Uma das confusões mais claras que podemos notar em nossos dias, é a transformação do amor em posse. Ela é caracterizada pelo tratamento do objeto amado como se fosse um item colecionável, sem vida ou intenções próprias. Mas, ainda mais quando se trata do relacionamento entre pessoas, esta definição está longe de amor, e mais próxima da propriedade privada.
Esta distorção em como vemos um sentimento primordial, que deveria ser ensinado já no berço, passado dos pais para os filhos, não é nada de novo. É apenas um reflexo do estilo de vida que nossa sociedade optou por seguir, conscientemente ou não. Como nosso foco se tornou o acúmulo de números e bens, não é de se admirar que tratemos nossas chamadas caras-metades da mesma forma.

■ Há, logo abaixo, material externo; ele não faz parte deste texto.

Lemma float_ltb_leb (x y : float) : (x <? y)%float = true -> (x <=? y)%float = true.
Proof.
  intros H. apply ltb_ord in H as (Nx & Ny & H). apply leb_ord. repeat split; auto. lia.
Qed.

(** The fee term grows and the profit shrinks with the fee rate. *)
Lemma profit_antitone (d base f1 f2 : float) :
  (0 <? base)%float = true -> (f1 <? f2)%float = true ->
  is_nan (d - base * f1) = false -> is_nan (d - base * f2) = false ->
  (d - base * f2 <=? d - base * f1)%float = true.
Proof.
  intros Hb Hf N1 N2.
  apply float_sub_mono; try assumption.
  apply float_mul_mono; try assumption.
  - now apply float_ltb_leb.
  - now apply float_sub_nan in N1.
  - now apply float_sub_nan in N2.
Qed.

(** On two priced legs the calendar pricer is premiumDiff - fees. *)
Lemma calendar_spread_on_priced
    (optionType : string) (strike : Z) (shorterLeg longerLeg : dict)
    (spotRate feeRate : float) :
  priced shorterLeg = true -> priced longerLeg = true ->
  calculate_calendar_spread_arbitrage optionType strike shorterLeg longerLeg
    spotRate feeRate
  = Ok ((bid shorterLeg * spotRate - ask longerLeg * spotRate)
        - calendar_fee_base shorterLeg longerLeg spotRate * feeRate)%float.
Proof.
  intros Hs Hl. unfold calculate_calendar_spread_arbitrage.
  pose proof (priced_complete _ Hs) as Cs. pose proof (priced_complete _ Hl) as Cl.
  unfold leg_incomplete in Cs, Cl.
  apply orb_false_iff in Cs as [Csa Csb]. apply orb_false_iff in Cl as [Cla Clb].
  rewrite Csa, Csb, Cla, Clb. simpl.
  pose proof (getitem_mul_float shorterLeg "bid_price" spotRate (priced_bid _ Hs)) as Es.
  pose proof (getitem_mul_float longerLeg "ask_price" spotRate (priced_ask _ Hl)) as El.
  destruct (getitem shorterLeg "bid_price") as [sb|]; simpl in *; [|discriminate].
  rewrite Es. simpl.
  destruct (getitem longerLeg "ask_price") as [la|]; simpl in *; [|discriminate].
  rewrite El. reflexivity.
Qed.

(** ** The box spread *)

(** C1, as the claim words it, fails: with the spot rate factored out of the
    sums the formula rounds differently from the code, which converts each
    leg first.  On [legs_rounding] the code returns 306.18729999999999 and
    the factored formula gives 306.18730000000011. *)
Lemma box_spread_factored_differs :
  ~ (forall (k1 k2 : Z) (l0 l1 l2 l3 : dict) (spotRate feeRate : float),
       priced l0 = true -> priced l1 = true ->
       priced l2 = true -> priced l3 = true ->
       calculate_box_spread_arbitrage k1 k2 [l0; l1; l2; l3] spotRate feeRate
       = box_spread_factored k1 k2 l0 l1 l2 l3 spotRate feeRate).
Proof.
  intros H.
  specialize (H 60000 61000
    (quote (VFloat 0.0186) (VFloat 0.0185)) (quote (VFloat 0.0009) (VFloat 0.0008))
    (quote (VFloat 0.0137) (VFloat 0.0136)) (quote (VFloat 0.0057) (VFloat 0.0056))
    70000.0%float 0.0003%float eq_refl eq_refl eq_refl eq_refl).
  apply (f_equal (fun r => match r with
                           | Ok p => (p <? 306.1873000000001)%float
                           | Raise _ => false
                           end)) in H.
  vm_compute in H. discriminate H.
Qed.

(** C1 (amended): on four legs whose prices are all present and numeric, and
    with [k2 - k1] in the float range, the box pricer returns exactly
    theoreticalValue - netPremium - fees of the five valuation steps, every
    leg price being multiplied by the spot rate before the sums are taken. *)
Theorem box_spread_value
    (k1 k2 : Z) (l0 l1 l2 l3 : dict) (spotRate feeRate t : float) :
  priced l0 = true -> priced l1 = true -> priced l2 = true -> priced l3 = true ->
  float_of_int (k2 - k1) = Ok t ->
  calculate_box_spread_arbitrage k1 k2 [l0; l1; l2; l3] spotRate feeRate
  = Ok (t - ((ask l0 * spotRate + ask l3 * spotRate)
              - (bid l1 * spotRate + bid l2 * spotRate))
          - (ask l0 * spotRate + bid l1 * spotRate
              + bid l2 * spotRate + ask l3 * spotRate) * feeRate)%float.
Proof.
  intros H0 H1 H2 H3 Ht.
  rewrite box_spread_on_priced by assumption.
  unfold box_spread_steps. now rewrite Ht.
Qed.
(** * Smart Home IoT backend: state reconciliation and automatic control

    A shallow embedding of [backend_main.py] (class [SmartHomeBackend] and
    the Flask handlers in front of it), of the three writers of
    [src/database.py] it calls, and of the thresholds of [config.py];
    then of the alert acknowledgement of [src/database.py], the threshold
    check of [src/sensors.py] and the actuator manager of
    [src/actuators.py].

    Modelling conventions.
    - Python values that reach the backend from JSON bodies are values of
      [pyval].  Numbers are rationals: every comparison the backend makes
      is against a constant that is an exact binary float, and Python
      compares int and float exactly, so [Q] agrees with the code on all
      finite numbers (NaN and the infinities are not modelled).
    - Strings are byte strings; [lower] is lower-casing of the ASCII
      letters, which is what [str.lower] does on ASCII text.
    - The backend object is a record that is threaded through a state and
      exception monad.  An exception does not undo the mutations made
      before it, exactly as in Python.
    - The SQLite file, the MQTT broker and the ThingSpeak endpoint are part
      of the record: tables are lists of rows (oldest first), the broker
      and the cloud are logs of what was sent to them.
    - Console output ([print]) is not modelled.
    - An f-string is kept unrendered ([fstring]). *)

From Stdlib Require Import Bool List String Ascii ZArith QArith Lia Lqa
  RelationClasses.
Import ListNotations.
Open Scope string_scope.
Open Scope list_scope.

Set Warnings "-register-all".

(** ** Python values *)

Inductive pyval : Type :=
| VNone
| VBool (b : bool)
| VNum (q : Q)
| VStr (s : string)
| VList (l : list pyval)
| VDict (d : list (string * pyval)).

Inductive exn : Type :=
| TypeError
| AttributeError.

Inductive result (A : Type) : Type :=
| Ok (a : A)
| Raise (e : exn).

Arguments Ok {A} a.
Arguments Raise {A} e.

(** An f-string with one hole: [prefix{arg}suffix]. *)
Record fstring : Type := FString {
  fs_prefix : string;
  fs_arg : pyval;
  fs_suffix : string
}.

Module Py.

Definition Qgtb (a b : Q) : bool := negb (Qle_bool a b).
Definition Qltb (a b : Q) : bool := negb (Qle_bool b a).
Definition Qgeb (a b : Q) : bool := Qle_bool b a.

(** The number a value compares as; [bool] is a subclass of [int]. *)
Definition as_number (v : pyval) : option Q :=
  match v with
  | VNum q => Some q
  | VBool true => Some 1%Q
  | VBool false => Some 0%Q
  | _ => None
  end.

(** [v > c] for a numeric constant [c]: [TypeError] on [None], [str],
    [list] and [dict]. *)
Definition gt (v : pyval) (c : Q) : result bool :=
  match as_number v with
  | Some q => Ok (Qgtb q c)
  | None => Raise TypeError
  end.

(** [v < c] for a numeric constant [c]. *)
Definition lt (v : pyval) (c : Q) : result bool :=
  match as_number v with
  | Some q => Ok (Qltb q c)
  | None => Raise TypeError
  end.

(** [v == s] for a string literal [s]; comparing with [==] never raises. *)
Definition eq_str (v : pyval) (s : string) : bool :=
  match v with
  | VStr t => String.eqb t s
  | _ => false
  end.

Definition lower_ascii (c : ascii) : ascii :=
  let n := nat_of_ascii c in
  if (65 <=? n)%nat && (n <=? 90)%nat then ascii_of_nat (n + 32) else c.

Fixpoint lower (s : string) : string :=
  match s with
  | EmptyString => EmptyString
  | String c r => String (lower_ascii c) (lower r)
  end.

(** [v.lower()]: only [str] has the method. *)
Definition lower_method (v : pyval) : result string :=
  match v with
  | VStr s => Ok (lower s)
  | _ => Raise AttributeError
  end.

(** Lookup in a dict kept as an association list. *)
Fixpoint assoc (k : string) (d : list (string * pyval)) : option pyval :=
  match d with
  | [] => None
  | (k', v) :: r => if String.eqb k k' then Some v else assoc k r
  end.

(** [v.get(k, default)]: only [dict] has the method. *)
Definition get (v : pyval) (k : string) (default : pyval) : result pyval :=
  match v with
  | VDict d =>
      match assoc k d with
      | Some x => Ok x
      | None => Ok default
      end
  | _ => Raise AttributeError
  end.

(** [d[k] = v] on a dict of strings kept in insertion order. *)
Fixpoint setitem (k v : string) (d : list (string * string))
  : list (string * string) :=
  match d with
  | [] => [(k, v)]
  | (k', v') :: r =>
      if String.eqb k k' then (k, v) :: r else (k', v') :: setitem k v r
  end.


(** [needle in haystack] on strings. *)
Fixpoint contains (needle haystack : string) : bool :=
  String.prefix needle haystack ||
  match haystack with
  | EmptyString => false
  | String _ r => contains needle r
  end.

(** Truth value of a value in [if v:] and [v and ...]. *)
Definition truthy (v : pyval) : bool :=
  match v with
  | VNone => false
  | VBool b => b
  | VNum q => negb (Qeq_bool q 0)
  | VStr s => negb (String.eqb s EmptyString)
  | VList l => match l with [] => false | _ => true end
  | VDict d => match d with [] => false | _ => true end
  end.

(** [v is not None]. *)
Definition is_not_none (v : pyval) : bool :=
  match v with VNone => false | _ => true end.

End Py.

(** ** config.py *)

Module config.

Definition temperature_high : Q := 28.
Definition humidity_high : Q := 70.
Definition light_threshold : Q := 300.
Definition temperature_critical : Q := 35.

Definition THINGSPEAK_API_KEY : string := "9CXKR5T6UUQPPB7T".

Definition temperature_low : Q := 18.
Definition humidity_critical : Q := 80.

Mesmo por ser um produto da forma como nos relacionamos, não quer dizer que dê certo, pois podemos notar as consequências no crescente número de casais se divorciando, e de famílias se desestruturando. E enquanto alguns encontram níveis de satisfação dados por estas estruturas básicas em diferentes locais, outros acabam em uma procura infinita, onde o substituto nunca é encontrado em patamares suficientes. A obsessão acaba se tornando o caminho que seguem.